The new and unexpected finding in the current study was the trend towards a reduction of the incidence of emergence delirium (ED) in patients receiving lidocaine. ED is a common event in pediatric anesthesia with an incidence varying between 10 and 67% [23]. The prevalence of ED has risen with the more widespread use of sevoflurane (and desflurane) [24], however, the pathophysiologic changes leading to this phenomenon are not completely understood. In adults, endothelial dysfunction due to the release of inflammatory cytokines is a common perioperative event and a crucial factor influencing the incidence of delirium [25, 26]. Amide-local anesthetics have been demonstrated to be able to preserve endothelial barrier function upon an inflammatory stimulus [5, 6] and might therefore also potentially be able to influence pathophysiologic events leading to neurologic disturbances after surgery.

Postoperative pain might not also be a trigger for ED, but might it also be difficult to be discriminated from the latter [27] and it is known that pain is a common problem after paediatric laparoscopic appendectomy, with 33% of children suffering from substantial pain on the day of surgery and still 20% on postoperative day 1 in a recent retrospective study of 186 patients [28]. Patients in the current study received a well-established, pre-emptive analgesic regimen, which might also impede the detection of a possible effect of lidocaine in this setting. However, we could detect a significantly lower prescription rate of non-opioid analgesics in the lidocaine group, whereas the number of patients requiring any form of opioid rescue medication did not differ between the groups.

A suggested reduction of PONV by lidocaine might also be difficult to reproduce in this specific patient population, as patients with an acute appendicitis already show signs of severe inflammation as well as nausea and vomiting preoperatively caused by intestinal disturbances [29, 30]. In addition, all patients in the current study received at least dexamethasone as an anti-emetic prophylaxis (with 82% receiving a second drug as well), which might also make it even more difficult to detect any lidocaine-associated benefits regarding PONV and pain [31].

The time to first bowel movement was reduced in the lidocaine group by 17% overall and by 33% in patients with a perforated appendicitis, although the detected differences did not reach statistical significance.
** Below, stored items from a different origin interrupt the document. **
(** * Streaming response normalisation of the llm unification layer

    A shallow embedding of the Go package [llm]: the canonical message
    model, the four provider bindings (OpenAI, Gemini, Claude, Ollama), their
    stream wrappers and the generic consumer [StreamChatCompletion], followed
    by the properties the specification states about them.

    Conventions of the embedding.
    - A Go [string] is a Rocq [string] (a sequence of bytes); [len] is
      [String.length].  A slice is a [list]; [nil] and the empty slice are
      both [[]].
    - A Go function returning [(T, error)] returns an [outcome T]:
      [Return v] for [v, nil], [Fail e] for [zero, e], and [Panic p] when the
      Go code panics (explicit [panic], index out of range, send on a closed
      channel).
    - A method with a pointer receiver takes the receiver's state and gives
      the new state back.  The state a panicking call leaves behind is the
      one its assignments had produced when the panic was raised.
    - Vendor SDK objects (iterators, HTTP streams, channels fed by a
      goroutine) are scripts: the list of results their successive calls will
      give. *)

From Stdlib Require Import ZArith String Ascii List Bool Lia.
From Stdlib Require Import SpecFloat.
From stdpp Require Import gmap strings list.
Import ListNotations.
Open Scope string_scope.
Set Warnings "-register-all".

(** ** Errors, panics and outcomes *)

(** The [error] values the package creates or inspects. *)
Inductive error : Type :=
| io_EOF                                  (* io.EOF *)
| iterator_Done                           (* iterator.Done *)
| context_Canceled                        (* ctx.Err() after cancellation *)
| context_DeadlineExceeded
| openai_APIError (Code Message : string) (* *openai.APIError *)
| vendor_error (msg : string)             (* any other error of an SDK *)
| Errorf (msg : string)                   (* fmt.Errorf without %w *)
| Errorf_w (msg : string) (inner : error) (* fmt.Errorf("msg%w", inner) *).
However, these findings are in accordance with a recent Cochrane analysis suggesting a beneficial effect of lidocaine via an enhanced gastrointestinal recovery in patients undergoing abdominal surgery [14].

There are several limitations of this study, which were mainly due to its retrospective character. Overall, interpretation of the reported data should be made with caution, especially due to the fact that this study compares patients with lidocaine administration to a historic group of patients without. Additionally, the number of patients is rather small, which might explain the fact that several observed differences did not reach statistical significance. Additionally, the limited data on postoperative pain intensity and quality makes it difficult to conclude a potential beneficial effect of lidocaine on postoperative analgesia in this specific patient population.

Conclusions

In this retrospective data analysis in a limited number of pediatric patients undergoing general anesthesia for laparoscopic appendectomy, the perioperative continuous administration of intravenous lidocaine did not lead to any adverse effects. However, beneficial effects should further be assessed in future randomized controlled clinical trials in combination with a potentially more detailed analysis regarding the effects as well as the pharmacokinetic properties of lidocaine in the pediatric population.